(* ===== verification/Network.v ===== *)
(** The coroutine side of the network (src/runtime/src/coro/network.cpp):
    the table of sockets, the awaiter, the reading operations and the handlers
    the socket thread posts. Sending, listening and connecting are calls to
    [socket_system] (asio); they appear as the effects of an operation.

    A coroutine is a handle and the operation it is suspended in. A handler
    that resumes a coroutine runs it to its next suspension, as
    [handle.resume()] does. *)

From stdpp Require Import gmap.
From S2P Require Import Prelude Buffer.

(** * Error codes

    [std::error_code]: a category and a number; it converts to [true] when
    the number is not zero. *)

Inductive error_category := system_category | generic_category | socket_category | coro_category | asio_misc_category.

Record error_code := ErrorCode { ec_category : error_category; ec_value : Z }.

#[export] Instance error_category_dec : EqDecision error_category.
Proof. solve_decision. Defined.

#[export] Instance error_code_dec : EqDecision error_code.
Proof. solve_decision. Defined.

Definition no_error : error_code := ErrorCode system_category 0.

Definition ec_true (ec : error_code) : bool := negb (ec_value ec =? 0).

(** [socket_errors] and [coro_errors], numbered from zero. *)
Inductive socket_errors :=
  | kcp_check_failed | kcp_heartbeat_timeout | kcp_protocol_error | initiative_disconnect.

Inductive coro_errors := canceled | broken_promise | invalid_action.

Definition socket_error (e : socket_errors) : error_code :=
  ErrorCode socket_category
    (match e with
     | kcp_check_failed => 0 | kcp_heartbeat_timeout => 1
     | kcp_protocol_error => 2 | initiative_disconnect => 3
     end).

Definition coro_error (e : coro_errors) : error_code :=
  ErrorCode coro_category
    (match e with canceled => 0 | broken_promise => 1 | invalid_action => 2 end).

(** [std::make_error_code(std::errc::timed_out)]. *)
Definition timed_out : error_code := ErrorCode generic_category 110.

(** [asio::error::eof]. *)
Definition eof : error_code := ErrorCode asio_misc_category 2.

(** * Socket ids *)

Definition socket_class_mask : Z := 3.
Definition socket_class_server : Z := 1.
Definition socket_class_client : Z := 3.

Definition get_socket_class (id : Z) : Z := Z.land id socket_class_mask.

(** * Sockets and the awaiter *)

Record network_data := NetworkData {
  nd_id : Z;
  ec : error_code;
  buf : memory_buffer;
  accepted : list Z;
  handle : option nat;
  local : bytes;
  remote : bytes }.

Definition set_handle (h : option nat) (d : network_data) : network_data :=
  NetworkData (nd_id d) (ec d) (buf d) (accepted d) h (local d) (remote d).

Definition set_buf (b : memory_buffer) (d : network_data) : network_data :=
  NetworkData (nd_id d) (ec d) b (accepted d) (handle d) (local d) (remote d).

Definition set_ec (e : error_code) (d : network_data) : network_data :=
  NetworkData (nd_id d) e (buf d) (accepted d) (handle d) (local d) (remote d).

Definition set_accepted (l : list Z) (d : network_data) : network_data :=
  NetworkData (nd_id d) (ec d) (buf d) l (handle d) (local d) (remote d).

Definition set_local (l : bytes) (d : network_data) : network_data :=
  NetworkData (nd_id d) (ec d) (buf d) (accepted d) (handle d) l (remote d).

(** [network_awaiter::await_suspend] of coroutine [h]: [None] is [false]. *)
Definition await_suspend (h : nat) (cancelled : bool) (d : network_data) : option network_data :=
  match handle d with
  | Some _ => None
  | None => if cancelled then None else Some (set_handle (Some h) d)
  end.

(** [network_awaiter::await_resume]: the error thrown, or the data with the
    handle cleared. *)
Definition await_resume (h : nat) (cancelled : bool) (d : network_data) : error_code + network_data :=
  if cancelled then inl (coro_error canceled)
  else if negb (bool_decide (handle d = Some h)) then inl (coro_error invalid_action)
  else if ec_true (ec d) && negb (bool_decide (ec d = eof)) then inl (ec d)
  else inr (set_handle None d).

(** * Operations on one socket *)

(** [std::string_view::find]. *)
Definition starts_with (s p : bytes) : bool := bool_decide (take (length p) s = p).

Fixpoint find_sub (s p : bytes) : option nat :=
  if starts_with s p then Some 0%nat
  else match s with [] => None | _ :: s => S <$> find_sub s p end.

(** Where a coroutine is in its operation. [OpUntil] has the delimiter and the
    buffer of the caller. *)
Inductive net_op :=
  | OpStarted                                   (* listen and connect *)
  | OpAccept
  | OpRead (size : Z)
  | OpReadSize (size : Z)
  | OpReadUntil (delim : bytes) (out : memory_buffer).

(** What the operation returns: for [read] and [read_size] the bytes copied
    out, for [read_until] the returned size and the caller's buffer. *)
Inductive net_result :=
  | RStarted
  | RAccepted (id : Z)
  | RBytes (bs : bytes)
  | RUntil (n : Z) (out : memory_buffer).

(** One stretch of a coroutine: it returns, or it reaches
    [co_await network_awaiter(ptr)] in the given state. *)
Inductive stretch := Done (r : net_result) (d : network_data) | Await (op : net_op) (d : network_data).

Section ops.
Context (garbage : nat -> Z).

(** [memcpy] of the first [len] readable bytes, and [read(len)]. *)
Definition take_bytes (d : network_data) (len : Z) : option (bytes * network_data) :=
  bs ← load (Buffer.data_ (mb_base (buf d))) (Buffer.read_ (mb_base (buf d))) len;
  Some (bs, set_buf (mb_read (buf d) len) d).

Definition read_finish (d : network_data) (size : Z) : option stretch :=
  '(bs, d) ← take_bytes d (Z.min (readable (mb_base (buf d))) size);
  Some (Done (RBytes bs) d).

Definition accept_finish (d : network_data) : stretch :=
  match accepted d with
  | [] => Done (RAccepted 0) d
  | id :: l => Done (RAccepted id) (set_accepted l d)
  end.
Lemma accept_lws l : forall hs hs',
  accept header_step value_ lws hs l hs' <->
  exists ws c v, l = ws ++ c :: v /\ Forall (fun c => is_blank c = true) ws /\ is_blank c = false /\
    Forall (fun c => is_value_char c = true) (c :: v) /\ hs' = push_values (c :: v) hs.
Proof.
  unfold accept. induction l as [|c l IH]; intros hs hs'; cbn [run_line header_step].
  { split; [done|]. by intros ([|] & ? & ? & ? & _). }
  destruct (is_blank c) eqn:Eb; [|destruct (is_ctl c) eqn:Ec].
  - rewrite IH. split.
    + intros (ws & c' & v & -> & Hws & H). exists (c :: ws), c', v. split; [done|]. split; [by constructor|done].
    + intros ([|b ws] & c' & v & E & Hws & Hc' & H); injection E as <- ->; [congruence|].
      apply list.Forall_cons in Hws as [_ Hws]. by exists ws, c', v.
  - split; [done|]. intros ([|b ws] & c' & v & E & Hws & Hc' & Hv & _); injection E as <- ->.
    + apply list.Forall_cons in Hv as [Hv _]. unfold is_value_char in Hv. by rewrite Ec in Hv.
    + apply list.Forall_cons in Hws as [? _]. congruence.
  - change (run_line header_step (value_, push_value c hs) l = Go (value_, hs')) with
      (accept header_step value_ value_ (push_value c hs) l hs'). rewrite accept_value. split.
    + intros [Hl ->]. exists [], c, l. split; [done|]. split; [done|]. split; [done|].
      split; [constructor; [unfold is_value_char; by rewrite Ec|done]|].
      destruct hs as [|h hs0 _] using rev_ind; [done|]. unfold push_values, push_value. rewrite !on_last_snoc. cbn.
      by rewrite <- app_assoc.
    + intros ([|b ws] & c' & v & E & Hws & Hc' & Hv & ->); injection E as <- ->.
      * apply list.Forall_cons in Hv as [_ Hv]. split; [done|].
        destruct hs as [|h hs0 _] using rev_ind; [done|]. unfold push_values, push_value. rewrite !on_last_snoc. cbn.
        by rewrite <- app_assoc.
      * apply list.Forall_cons in Hws as [? _]. congruence.
Qed.

(** * Whole messages *)

Lemma parser_line_ok line rest out :
  Forall (fun c => c <> 13) line -> parser_line (Conn (line ++ crlf ++ rest) out) = (inr line, Conn rest out).
Proof.
  intros Hl. unfold parser_line. erewrite bind_ok by (by apply read_line_ok).
  destruct (line ++ crlf) as [|c l] eqn:E; [by destruct line|]. rewrite <- E, zlen_app.
  replace (zlen line + zlen crlf - zlen crlf) with (zlen line) by lia. by rewrite ztake_app_length.
Qed.

Lemma parser_line_shorter c line c' :
  parser_line c = (inr line, c') -> (length (input c') < length (input c))%nat.
Proof.
  unfold parser_line. intros [(l & c1 & E & H)|(e & c1 & _ & [=])]%bind_inv.
  destruct l as [|b l]; [done|]. injection H as _ <-. apply read_until_shorter in E; [|done]. cbn in E. lia.
Qed.

Definition header_ok (h : header) : Prop :=
  name h <> [] /\ Forall (fun c => is_token c = true) (name h) /\ Forall (fun c => is_value_char c = true) (value h).

(** [Content-Length] after the headers [hs]. *)
Definition body_len (b : Z) (hs : list header) : Z :=
  fold_left (fun b h => if decide (name h = str "Content-Length") then from_chars (value h) b else b) hs b.

Lemma content_length_snoc hs h b :
  content_length (hs ++ [h]) b = if decide (name h = str "Content-Length") then from_chars (value h) b else b.
Proof. unfold content_length. by rewrite last_snoc. Qed.

Lemma token_no_cr l : Forall (fun c => is_token c = true) l -> Forall (fun c => c <> 13) l.
Proof. intros H. eapply Forall_impl; [|exact H]. by intros c Hc ->. Qed.

Lemma value_no_cr l : Forall (fun c => is_value_char c = true) l -> Forall (fun c => c <> 13) l.
Proof. intros H. eapply Forall_impl; [|exact H]. by intros c Hc ->. Qed.
(* ===== verification/AwaiterList.v ===== *)
(** The intrusive doubly linked lists of the coroutine library: awaiters and
    registrations carry their own [next_] and [prev_] pointers, so a list is a
    header, a tail and a shared store of links. [mutex_state] and
    [condition_variable_state] (src/runtime/src/coro/mutex.cpp and
    condition_variable.cpp) have the same code for adding and removing, given
    once here. An object that is not in the store does not exist: touching it
    is [None]. *)

From stdpp Require Import gmap.
From S2P Require Import Prelude.

(** * The store *)

Record links := Links { next_ : option nat; prev_ : option nat }.

Definition unlinked : links := Links None None.

Abbreviation store := (gmap nat links).

Definition set_next (a : nat) (v : option nat) (st : store) : option store :=
  l ← st !! a; Some (<[a := Links v (prev_ l)]> st).

Definition set_prev (a : nat) (v : option nat) (st : store) : option store :=
  l ← st !! a; Some (<[a := Links (next_ l) v]> st).

(** [if (p) p->next_ = v] and [if (p) p->prev_ = v]. *)
Definition set_next_of (p v : option nat) (st : store) : option store :=
  match p with Some a => set_next a v st | None => Some st end.

Definition set_prev_of (p v : option nat) (st : store) : option store :=
  match p with Some a => set_prev a v st | None => Some st end.

(** * A list with both ends *)

Record queue := Queue { header_ : option nat; tail_ : option nat; nodes : store }.

Definition add_awaiter (q : queue) (a : nat) : option queue :=
  l ← nodes q !! a;
  if bool_decide (is_Some (next_ l)) || bool_decide (header_ q = Some a) then Some q
  else if bool_decide (is_Some (prev_ l)) || bool_decide (tail_ q = Some a) then Some q
  else
    st ← set_next a None (nodes q);
    st ← set_prev a (tail_ q) st;
    st ← set_next_of (tail_ q) (Some a) st;
    Some (Queue (match header_ q with None => Some a | h => h end) (Some a) st).

Definition remove_awaiter (q : queue) (a : nat) : option queue :=
  l ← nodes q !! a;
  let header := if bool_decide (header_ q = Some a) then next_ l else header_ q in
  let tail := if bool_decide (tail_ q = Some a) then prev_ l else tail_ q in
  st ← set_next_of (prev_ l) (next_ l) (nodes q);
  l ← st !! a;
  st ← set_prev_of (next_ l) (prev_ l) st;
  st ← set_next a None st;
  st ← set_prev a None st;
  Some (Queue header tail st).

(** * What a store represents *)

Definition first_of (l : list nat) (n : option nat) : option nat := match l with [] => n | a :: _ => Some a end.

Definition last_of (p : option nat) (l : list nat) : option nat := match list.last l with Some a => Some a | None => p end.

(** The objects of [l] are linked in this order, between [p] and [n]. *)
Fixpoint segment (st : store) (p : option nat) (l : list nat) (n : option nat) : Prop :=
  match l with
  | [] => True
  | a :: l => st !! a = Some (Links (first_of l n) p) /\ segment st (Some a) l n
  end.

(** [q] is the list [l], and no other object is linked. *)
Record list_at (q : queue) (l : list nat) : Prop := {
  at_nodup : NoDup l;
  at_header : header_ q = first_of l None;
  at_tail : tail_ q = last_of None l;
  at_linked : segment (nodes q) None l None;
  at_free a k : nodes q !! a = Some k -> a ∉ l -> k = unlinked }.

(** ** Segments *)

Lemma first_of_app l1 l2 n : first_of (l1 ++ l2) n = first_of l1 (first_of l2 n).
Proof. by destruct l1. Qed.

Lemma last_of_cons p a l : last_of p (a :: l) = last_of (Some a) l.
Proof. unfold last_of. by destruct l as [|b l]; [|rewrite last_cons_cons; destruct (list.last (b :: l)) eqn:E; [|by apply last_None in E]]. Qed.

Lemma last_of_snoc p l a : last_of p (l ++ [a]) = Some a.
Proof. unfold last_of. by rewrite last_snoc. Qed.

Lemma segment_app st p l1 l2 n :
  segment st p (l1 ++ l2) n <-> segment st p l1 (first_of l2 n) /\ segment st (last_of p l1) l2 n.
Proof.
  revert p. induction l1 as [|a l1 IH]; intros p; cbn [segment app]; [cbn; tauto|].
  rewrite first_of_app, IH, last_of_cons. tauto.
Qed.

Lemma segment_frame st st' p l n :
  segment st p l n -> (forall a, a ∈ l -> st' !! a = st !! a) -> segment st' p l n.
Proof.
  revert p. induction l as [|a l IH]; intros p; cbn [segment]; [done|]. intros [Ha Hl] Hst. split.
  - rewrite Hst; [done|apply list_elem_of_here].
  - apply IH; [done|]. intros b Hb. apply Hst. by apply list_elem_of_further.
Qed.

Lemma segment_lookup st p l n a : segment st p l n -> a ∈ l -> is_Some (st !! a).
Proof.
  revert p. induction l as [|b l IH]; intros p; cbn [segment]; [by intros _ ?%elem_of_nil|].
  intros [Hb Hl] [->|Ha]%elem_of_cons; [by eexists|by eapply IH].
Qed.

(** Redirecting the two ends of a segment. *)
Lemma set_next_segment st p l n n' :
  segment st p l n -> NoDup l -> l <> [] ->
  exists st', set_next_of (last_of p l) n' st = Some st' /\ segment st' p l n' /\
    (forall a, last_of p l <> Some a -> st' !! a = st !! a).
Proof.
  intros Hs Hn Hne. destruct (exists_last Hne) as (l0 & a & ->).
  apply segment_app in Hs as [H1 [Ha _]]. apply list.NoDup_app in Hn as (_ & Hd & _).
  rewrite last_of_snoc. cbn. unfold set_next. rewrite Ha. cbn. eexists. split; [done|]. split.
  - apply segment_app. cbn. rewrite lookup_insert_eq. split; [|done]. apply (segment_frame st); [done|].
    intros b Hb. rewrite lookup_insert_ne; [done|]. intros <-. apply (Hd a Hb), list_elem_of_here.
  - intros b Hb. rewrite lookup_insert_ne; [done|congruence].
Qed.

Lemma set_prev_segment st p p' l n :
  segment st p l n -> NoDup l -> l <> [] ->
  exists st', set_prev_of (first_of l n) p' st = Some st' /\ segment st' p' l n /\
    (forall a, first_of l n <> Some a -> st' !! a = st !! a).
Proof.
  destruct l as [|a l]; [done|]. intros [Ha Hl] [Hn _]%list.NoDup_cons _. cbn. unfold set_prev. rewrite Ha. cbn.
  eexists. split; [done|]. rewrite lookup_insert_eq. split.
  - split; [done|]. apply (segment_frame st); [done|]. intros b Hb. rewrite lookup_insert_ne; [done|]. by intros ->.
  - intros b Hb. rewrite lookup_insert_ne; [done|congruence].
Qed.

(** ** The operations on what a queue represents *)

Definition exists_in (q : queue) (a : nat) : Prop := is_Some (nodes q !! a).

Definition same_nodes (q q' : queue) : Prop := forall a, exists_in q' a <-> exists_in q a.

Lemma set_next_dom a v st st' : set_next a v st = Some st' -> forall b, is_Some (st' !! b) <-> is_Some (st !! b).
Proof.
  unfold set_next. destruct (st !! a) as [l|] eqn:Ha; [|done]. intros [= <-] b. rewrite lookup_insert_is_Some.
  destruct (decide (a = b)) as [<-|]; [|tauto]. rewrite Ha. split; [by eexists|by left].
Qed.

Lemma set_prev_dom a v st st' : set_prev a v st = Some st' -> forall b, is_Some (st' !! b) <-> is_Some (st !! b).
Proof.
  unfold set_prev. destruct (st !! a) as [l|] eqn:Ha; [|done]. intros [= <-] b. rewrite lookup_insert_is_Some.
  destruct (decide (a = b)) as [<-|]; [|tauto]. rewrite Ha. split; [by eexists|by left].
Qed.

Lemma free_node q l a : list_at q l -> exists_in q a -> a ∉ l -> nodes q !! a = Some unlinked.
Proof. intros Hq [k Hk] Ha. by rewrite Hk, (at_free q l Hq a k Hk Ha). Qed.

Lemma header_in q l a : list_at q l -> header_ q = Some a -> a ∈ l.
Proof. intros Hq. rewrite (at_header q l Hq). destruct l; [done|]. intros [= ->]. apply list_elem_of_here. Qed.

Lemma tail_in q l a : list_at q l -> tail_ q = Some a -> a ∈ l.
Proof.
  intros Hq. rewrite (at_tail q l Hq). unfold last_of. destruct (list.last l) eqn:E; [|done].
  intros [= ->]. by apply last_Some_elem_of.
Qed.

(** A linked object has a successor or is the tail. *)
Lemma linked_or_tail st p l n a :
  segment st p l n -> a ∈ l -> exists k, st !! a = Some k /\ (is_Some (next_ k) \/ last_of p l = Some a \/ n <> None).
Proof.
  revert p. induction l as [|b l IH]; intros p; cbn [segment]; [by intros _ ?%elem_of_nil|].
  intros [Hb Hl] [->|Ha]%elem_of_cons.
  - eexists. split; [exact Hb|]. cbn. destruct l as [|c l]; cbn; [|left; by eexists]. right. by left.
  - rewrite last_of_cons. by apply IH.
Qed.

Lemma linked_or_header st l a :
  segment st None l None -> a ∈ l -> exists k, st !! a = Some k /\ (is_Some (prev_ k) \/ first_of l None = Some a).
Proof.
  destruct l as [|b l]; cbn [segment]; [by intros _ ?%elem_of_nil|]. intros [Hb Hl] [->|Ha]%elem_of_cons.
  - eexists. split; [exact Hb|]. by right.
  - assert (forall p l, segment st (Some p) l None -> a ∈ l -> exists k, st !! a = Some k /\ is_Some (prev_ k)) as H.
    { clear. intros p l. revert p. induction l as [|b l IH]; intros p; cbn [segment]; [by intros _ ?%elem_of_nil|].
      intros [Hb Hl] [->|Ha]%elem_of_cons; [eexists; split; [exact Hb|by eexists]|by eapply IH]. }
    destruct (H b l Hl Ha) as (k & Hk & ?). exists k. auto.
Qed.

(** Adding an object that is queued changes nothing. *)
Lemma add_queued q l a : list_at q l -> a ∈ l -> add_awaiter q a = Some q.
Proof.
  intros Hq Ha. unfold add_awaiter.
  destruct (linked_or_tail _ _ _ _ a (at_linked q l Hq) Ha) as (k & Hk & Hnx).
  destruct (linked_or_header _ _ a (at_linked q l Hq) Ha) as (k' & Hk' & Hpv). assert (k' = k) as -> by congruence.
  rewrite Hk. cbn. rewrite (at_header q l Hq), (at_tail q l Hq).
  destruct (bool_decide_reflect (is_Some (next_ k))); [done|].
  destruct (bool_decide_reflect (first_of l None = Some a)); [done|]. cbn.
  destruct (bool_decide_reflect (is_Some (prev_ k))); [done|].
  destruct Hpv; done.
Qed.

(** Adding an object that is not queued puts it last. *)
Lemma add_free q l a :
  list_at q l -> exists_in q a -> a ∉ l ->
  exists q', add_awaiter q a = Some q' /\ list_at q' (l ++ [a]) /\ same_nodes q q'.
Proof.
  intros Hq Hex Ha. pose proof (free_node q l a Hq Hex Ha) as Hfree. unfold add_awaiter. rewrite Hfree. cbn.
  assert (bool_decide (header_ q = Some a) = false) as -> by (apply bool_decide_eq_false; by intros ?%(header_in q l a Hq)).
  assert (bool_decide (tail_ q = Some a) = false) as -> by (apply bool_decide_eq_false; by intros ?%(tail_in q l a Hq)).
  cbn. unfold set_next at 1. rewrite Hfree. cbn. unfold set_prev at 1. rewrite lookup_insert_eq. cbn.
  rewrite insert_insert_eq. set (st := <[a := _]> (nodes q)).
  assert (segment st None l None) as Hl.
  { apply (segment_frame (nodes q)); [apply Hq|]. intros b Hb. unfold st. rewrite lookup_insert_ne; [done|]. by intros ->. }
  assert (exists st', set_next_of (tail_ q) (Some a) st = Some st' /\ segment st' None l (Some a) /\
            (forall b, last_of None l <> Some b -> st' !! b = st !! b)) as (st' & Hst & Hs & Hf).
  { rewrite (at_tail q l Hq). destruct (decide (l = [])) as [->|Hne].
    - exists st. done.
    - by apply (set_next_segment st None l None (Some a) Hl (at_nodup q l Hq)). }
  rewrite Hst. cbn. eexists. split; [done|]. split; [split|].
  - apply list.NoDup_app. split; [apply Hq|]. split; [|apply NoDup_singleton].
    intros b Hb ->%list_elem_of_singleton. done.
  - cbn. rewrite (at_header q l Hq). by destruct l.
  - cbn. by rewrite last_of_snoc.
  - cbn. apply segment_app. cbn. split; [done|]. split; [|done]. rewrite Hf.
    + unfold st. rewrite lookup_insert_eq. by rewrite (at_tail q l Hq).
    + intros E. rewrite <- (at_tail q l Hq) in E. by apply Ha, (tail_in q l a Hq).
  - cbn. intros b k Hb Hin. assert (b <> a /\ b ∉ l) as [Hba Hbl].
    { split; [intros ->|intros ?]; apply Hin, elem_of_app; [right; apply list_elem_of_here|by left]. }
    rewrite Hf in Hb; [|intros E; rewrite <- (at_tail q l Hq) in E; by apply Hbl, (tail_in q l b Hq)].
    unfold st in Hb. rewrite lookup_insert_ne in Hb by done. by apply (at_free q l Hq b).
  - intros b. unfold exists_in. cbn.
    assert (is_Some (st' !! b) <-> is_Some (st !! b)) as ->.
    { destruct (tail_ q); cbn in Hst; [by apply (set_next_dom _ _ _ _ Hst)|by injection Hst as ->]. }
    unfold st. rewrite lookup_insert_is_Some. destruct (decide (a = b)) as [<-|]; [|tauto].
    unfold exists_in in Hex. tauto.
Qed.

Lemma set_next_of_dom p v st st' : set_next_of p v st = Some st' -> forall b, is_Some (st' !! b) <-> is_Some (st !! b).
Proof. destruct p; cbn; [apply set_next_dom|by intros [= ->]]. Qed.

Lemma set_prev_of_dom p v st st' : set_prev_of p v st = Some st' -> forall b, is_Some (st' !! b) <-> is_Some (st !! b).
Proof. destruct p; cbn; [apply set_prev_dom|by intros [= ->]]. Qed.

Lemma first_of_in l a : first_of l None = Some a -> a ∈ l.
Proof. destruct l; [done|]. intros [= ->]. apply list_elem_of_here. Qed.

Lemma last_of_in l a : last_of None l = Some a -> a ∈ l.
Proof. unfold last_of. destruct (list.last l) eqn:E; [|done]. intros [= ->]. by apply last_Some_elem_of. Qed.

Lemma last_of_app p l1 l2 : last_of p (l1 ++ l2) = last_of (last_of p l1) l2.
Proof. revert p. induction l1 as [|a l1 IH]; intros p; [done|]. cbn. by rewrite !last_of_cons, IH. Qed.

(** Unlinking the two neighbours of an object. *)
Lemma unlink_neighbours st l1 a l2 :
  segment st None (l1 ++ a :: l2) None -> NoDup (l1 ++ a :: l2) ->
  exists st1 st2,
    set_next_of (last_of None l1) (first_of l2 None) st = Some st1 /\
    st1 !! a = st !! a /\
    set_prev_of (first_of l2 None) (last_of None l1) st1 = Some st2 /\
    st2 !! a = st !! a /\ segment st2 None (l1 ++ l2) None /\
    forall b, b ∉ l1 ++ a :: l2 -> st2 !! b = st !! b.
Proof.
  intros Hs Hn. pose proof Hn as (Hn1 & Hd & Hn2)%list.NoDup_app.
  apply list.NoDup_cons in Hn2 as [Ha2 Hn2].
  assert (a ∉ l1) as Ha1 by (intros ?; apply (Hd a); [done|apply list_elem_of_here]).
  assert (forall b, b ∈ l1 -> b ∉ l2) as H12 by (intros b Hb ?; apply (Hd b Hb); by apply list_elem_of_further).
  apply segment_app in Hs as [H1 [Ha H2]].
  assert (exists st1, set_next_of (last_of None l1) (first_of l2 None) st = Some st1 /\
            segment st1 None l1 (first_of l2 None) /\ (forall b, last_of None l1 <> Some b -> st1 !! b = st !! b))
    as (st1 & E1 & S1 & F1).
  { destruct (decide (l1 = [])) as [->|Hne]; [by exists st|]. by apply (set_next_segment st None l1 _ _ H1). }
  assert (segment st1 (Some a) l2 None) as H2'.
  { apply (segment_frame st); [done|]. intros b Hb. apply F1. intros E%last_of_in. by apply (H12 b E). }
  assert (exists st2, set_prev_of (first_of l2 None) (last_of None l1) st1 = Some st2 /\
            segment st2 (last_of None l1) l2 None /\ (forall b, first_of l2 None <> Some b -> st2 !! b = st1 !! b))
    as (st2 & E2 & S2 & F2).
  { destruct (decide (l2 = [])) as [->|Hne]; [by exists st1|]. by apply (set_prev_segment st1 (Some a) _ l2 None H2'). }
  exists st1, st2. split; [done|]. assert (st1 !! a = st !! a) as Ea by (apply F1; by intros ?%last_of_in).
  split; [done|]. split; [done|]. split; [rewrite F2; [done|by intros ?%first_of_in]|]. split.
  - apply segment_app. split; [|done]. apply (segment_frame st1); [done|]. intros b Hb. apply F2.
    intros E%first_of_in. by apply (H12 b).
  - intros b Hb. rewrite elem_of_app, elem_of_cons in Hb. rewrite F2, F1; [done|..].
    + intros ?%last_of_in. apply Hb. by left.
    + intros ?%first_of_in. apply Hb. right. by right.
Qed.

#### ASSIGNMENT:
From the line holding "Fixpoint find_sub (s" to the line holding "(** [memcpy] of", inclusive, restate each line above exactly as written.

#### FINISHED TASK:
Fixpoint find_sub (s p : bytes) : option nat :=
  if starts_with s p then Some 0%nat
  else match s with [] => None | _ :: s => S <$> find_sub s p end.

(** Where a coroutine is in its operation. [OpUntil] has the delimiter and the
    buffer of the caller. *)
Inductive net_op :=
  | OpStarted                                   (* listen and connect *)
  | OpAccept
  | OpRead (size : Z)
  | OpReadSize (size : Z)
  | OpReadUntil (delim : bytes) (out : memory_buffer).

(** What the operation returns: for [read] and [read_size] the bytes copied
    out, for [read_until] the returned size and the caller's buffer. *)
Inductive net_result :=
  | RStarted
  | RAccepted (id : Z)
  | RBytes (bs : bytes)
  | RUntil (n : Z) (out : memory_buffer).

(** One stretch of a coroutine: it returns, or it reaches
    [co_await network_awaiter(ptr)] in the given state. *)
Inductive stretch := Done (r : net_result) (d : network_data) | Await (op : net_op) (d : network_data).

Section ops.
Context (garbage : nat -> Z).

(** [memcpy] of the first [len] readable bytes, and [read(len)]. *)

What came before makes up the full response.